When the Clintons speak they are at pains to explain how they’re “working for the Haitians,” are “Haitian-led” & “helping the Haitian people to achieve their own dreams.” If that’s true they have to explain why this project is at odds not with the dreams but the expressed demands of the Haitian people. The Clintons, et al, explain this industrial park will bring up to 65,000 Haitian jobs. But of course, just to remove the earthquake rubble, find ways to reuse it, construct & repair homes, build sanitation systems, health clinics & schools would take even more workers–in the cities where they live & not in the countryside where they don’t. The IHRC has prioritized & fast-tracked infrastructure projects like this industrial park, highways, telecom, building the tourist industry, & privatizing public services not because these are the dreams of Haitians but because they suit the needs of international capital & exploitation which wants to turn Haiti into a Caribbean sweatshop.

Even a cursory look at this park project will expose the truth since it’s what’s not explained that damns the whole project: first of all, more than 300 small farmers were forcibly displaced from their holdings to make way for the industrial park; the Haitian government simply claimed the land as state property. It is prime agricultural land & environmentally essential. Turning it into a giant sweatshop reduces the already compromised ability of Haiti to produce food for its people, & the oil-burning power plant funded by USAID will destroy the environment.

The park’s anchor tenant is Sae-A, a South Korean garment company notorious & nearly run out of Guatemala on a rail for egregious labor violations, including violence against workers. They expect to pay workers $5 a day to make clothes for stores like Walmart & the Gap. In fact, Sae-A recently shipped its first order of Haitian-made garments to Walmart. They were persuaded to set up the sweat shop by walking into a ready-made factory with tax & tariff accommodations to make it super-profitable to them. Sean Penn, the willing stooge of US colonialism in Haiti, lauds Sae-A for their “maverick nature” but sycophants like him can’t distinguish the antisocial from the maverick. The only other tenant so far is Peintures Caraïbes, a Haitian paint manufacturer, who expects to hire 300 workers max. Their presence is a gesture to cover the colonialism of the whole project.
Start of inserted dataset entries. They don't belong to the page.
(** *** add_course *)

Definition add_course (data_loaded : bool) : M unit :=
  if data_loaded then
    raw_id <- input "Enter the course ID: " ;;
    let id := upper (strip raw_id) in
    raw_title <- input "Enter the course title: " ;;
    let title := PyStr.title raw_title in
    credits <- input "Enter the course credits: " ;;
    description <- input "Enter the course description: " ;;
    prerequisites <- input "Enter course prerequisites (space-separated, leave empty for none): " ;;
    let prerequisites := if prerequisites =? "" then "None" else prerequisites in
    let prerequisites :=
      filter (fun p => negb (is_empty p)) (map strip (split_on " " prerequisites)) in
    let course := mkCourse id title credits description (join ", " (IList prerequisites)) in
    t <- courses_read ;;
    match Sql.select_course t id with
    | Some _ =>
        print ("Course with the same ID '" ++ id ++ "' already exists.") ;;
        raw <- input "Do you want to replace it? (Y/N): " ;;
        let replace_confirmation := lower (strip raw) in
        if replace_confirmation =? "y" then
          courses_write (Sql.update_course t course) ;;
          print ("Course '" ++ id ++ "' replaced successfully.")
        else
          print "Course not replaced."
    | None =>
        match Sql.insert_course t course with
        | Some t' =>
            courses_write t' ;;
            print "Course added successfully."
        | None => raise IntegrityError
        end
    end
  else
    print "Course data is not loaded. Please choose option 1 to load data.".

(** *** delete_course *)

Fixpoint enumerate_from {A : Type} (i : nat) (l : list A) : list (nat * A) :=
  match l with
  | [] => []
  | x :: l' => (i, x) :: enumerate_from (S i) l'
  end.

Definition delete_course (data_loaded : bool) : M unit :=
  if data_loaded then
    t <- courses_read ;;
    let courses := Sql.select_id_title t in
    if (List.length courses =? 0)%nat then
      print "No courses found."
    else
      print "List of Courses:" ;;
      print_lines
        (map (fun ic => str_of_nat (fst ic) ++ ". ID: " ++ fst (snd ic)
                        ++ ", Title: " ++ snd (snd ic))
             (enumerate_from 1 courses)) ;;
      raw <- input "Enter the number of the course to delete: " ;;
      match int raw with
      | Some choice =>
          if ((1 <=? choice) && (choice <=? Z.of_nat (List.length courses)))%Z then
            let course_id := fst (nth (Z.to_nat (choice - 1)) courses ("", "")) in
            confirmation <-
              input ("Enter 'Y' to confirm delete course " ++ course_id
                     ++ " or 'N' to cancel: ") ;;
            if lower confirmation =? "y" then
              t' <- courses_read ;;
              courses_write (Sql.delete_course t' course_id) ;;
              print ("Course " ++ course_id ++ " deleted successfully.")
            else
              print "Deletion canceled."
          else
            print "Invalid choice. Please enter a valid course number."
      | None =>
          (* except ValueError *)
          print "Invalid input. Please enter a valid course number."
      end
  else
    print "Course data is not loaded. Please choose option 1 to load data.".

(** *** word_wrap *)

(** [None] is the IndexError of [words[0]]. [len] is [String.length]: the
    characters of a text of the ASCII range. *)
Definition word_wrap (text : string) (width : nat) : option string :=
  match split text with
  | [] => None
  | first :: words =>
      let step (st : list string * string) (word : string) :=
        let (lines, current_line) := st in
        if (String.length current_line + String.length word + 1 <=? width)%nat
        then (lines, current_line ++ " " ++ word)
        else ((lines ++ [current_line])%list, word) in
      let (lines, current_line) := fold_left step words ([], first) in
      Some (String.concat nl (lines ++ [current_line])%list)
  end.

(** *** The user management functions *)

Definition rule2 : string :=
  "+---------------------+---------------------+".

(** [len(user[1])] and the padding of ["{:<21}"] count the characters of
    texts of the ASCII range. *)
Definition list_users : M unit :=
  t <- users_read ;;
  let users := Sql.select_users t in
  print rule2 ;;
  print ("|" ++ ljust 21 "Username" ++ "|" ++ ljust 21 "Password" ++ "|") ;;
  print rule2 ;;
  print_lines
    (map (fun user => "|" ++ ljust 21 (fst user) ++ "|"
                      ++ ljust 21 (repeat_str "*" (String.length (snd user))) ++ "|")
         users) ;;
  print rule2.

Definition add_user : M unit :=
  raw <- input "Enter the username: " ;;
  let username := lower (strip raw) in
  password <- input "Enter the password: " ;;
  t <- users_read ;;
  match Sql.select_user t username with
  | Some _ => print "Error: Username already exists."
  | None =>
      match Sql.insert_user t (username, password) with
      | Some t' =>
          users_write t' ;;
          print ("User " ++ username ++ " added successfully.")
      | None => raise IntegrityError
      end
  end ;;
  users_commit.

Definition delete_user : M unit :=
  raw <- input "Enter the username to delete: " ;;
  let username := lower (strip raw) in
  if username =? "admin" then
    print "Error: Cannot delete admin."
  else
    t <- users_read ;;
    match Sql.select_user t username with
    | Some _ =>
        users_write (Sql.delete_user t username) ;;
        print ("User " ++ username ++ " deleted successfully.")
    | None => print "Error: User not found in the database."
    end ;;
    users_commit.

(** *** Course listing and details *)

Definition print_course_list : M unit :=
  loaded <- get data_loaded ;;
  if loaded then
    print "List of Courses:" ;;
    t <- courses_read ;;
    let courses := Sql.select_id_title t in
    match courses with
    | [] => print "No courses found."
    | _ => print_lines (map (fun course => fst course ++ ", " ++ snd course) courses)
    end
  else
    print "Course data is not loaded. Please choose option 1 to load data.".

Definition print_course_details (course : CourseRow) : M unit :=
  print "Course Details:" ;;
  print ("ID: " ++ course_id course) ;;
  print ("Title: " ++ course_title course) ;;
  print ("Credits: " ++ course_credits course) ;;
  print "Description: " ;;
  match word_wrap (course_description course) 80 with
  | None => raise IndexError
  | Some wrapped_description =>
      print wrapped_description ;;
      let prerequisites := course_prerequisites course in
      if lower prerequisites =? "none" then
        print "Prerequisites: None"
      else
        print ("Prerequisites: " ++ prerequisites)
  end.

(** *** The menus *)

Definition border : string := "+" ++ repeat_str "-" 30 ++ "+".
Definition cell (s : string) : string := "|" ++ ljust 30 s ++ "|".
Definition dashes : string := repeat_str "-" 30.

Definition display_main_menu : M unit :=
  authenticated <- get user_authenticated ;;
  let authenticated_text :=
    esc ++ "[1;32;40mUser Authenticated" ++ esc ++ "[m" in
  print border ;;
  print (cell "Welcome to the Course Planner") ;;
  print (cell dashes) ;;
  print (cell "1. Load Data Structure") ;;
  print (cell "2. Print Course List") ;;
  print (cell "3. Print Course Details") ;;
  print (cell "0. Exit Program") ;;
  print (cell dashes) ;;
  print (cell "Options below require login") ;;
  print (cell dashes) ;;
  print (cell "4. Add Course") ;;
  print (cell "5. Delete Course") ;;
  print (cell "6. Reset Default Course List") ;;
  print (cell dashes) ;;
  print (cell "* User Management Database") ;;
  print border ;;
  (if authenticated then
     print ("|" ++ authenticated_text ++ repeat_str " " 12 ++ "|") ;;
     print (cell dashes)
   else ret tt) ;;
  print border.

Definition display_user_management_menu : M unit :=
  print border ;;
  print (cell "User Management Database") ;;
  print (cell dashes) ;;
  print (cell "A. List Users") ;;
  print (cell "B. Add User") ;;
  print (cell "C. Delete User") ;;
  print (cell "R. Return to Main Menu") ;;
  print border.

(** *** The main program *)

Definition option_eqb (a : option string) (b : string) : bool :=
  match a with
  | Some s => s =? b
  | None => false
  end.

Definition mem (x : string) (l : list string) : bool :=
  existsb (fun y => x =? y) l.

(** The loop of the user management menu (option "*"). *)
Fixpoint admin_loop (fuel : nat) : M unit :=
  match fuel with
  | O => out_of_fuel
  | S fuel' =>
      display_user_management_menu ;;
      raw <- input "Select a user management option: " ;;
      let user_option := upper (strip raw) in
      if user_option =? "A" then list_users ;; admin_loop fuel'
      else if user_option =? "B" then add_user ;; admin_loop fuel'
      else if user_option =? "C" then delete_user ;; admin_loop fuel'
      else if user_option =? "R" then
        modify (set_user_authenticated false)
        (* break *)
      else
        print "Invalid option. Please select a valid user management option." ;;
        admin_loop fuel'
  end.

Definition admin_menu : M unit :=
  fun w => admin_loop (S (List.length (stdin w))) w.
The reason Penn & the other movie stars are there is to help peddle this crap not just to Haitians but to the rest of us; the reason Karan is there is likely so she’ll get her ritzy clothes made there cheap; & the reason Branson is there is because building up tourism is part of the master plan for Haiti, which includes expansion of the Cap Haitien airport to accommodate international flights. Of course, this master plan was determined by international power brokers & predators, not subject to the voice of the Haitian people themselves. The good news is there are reports of massive protests in Port-au-Prince against the policies of Martelly & neoliberalism. Demand the US & its predatory allies get the hell out of Haiti; Haiti for & by the Haitians!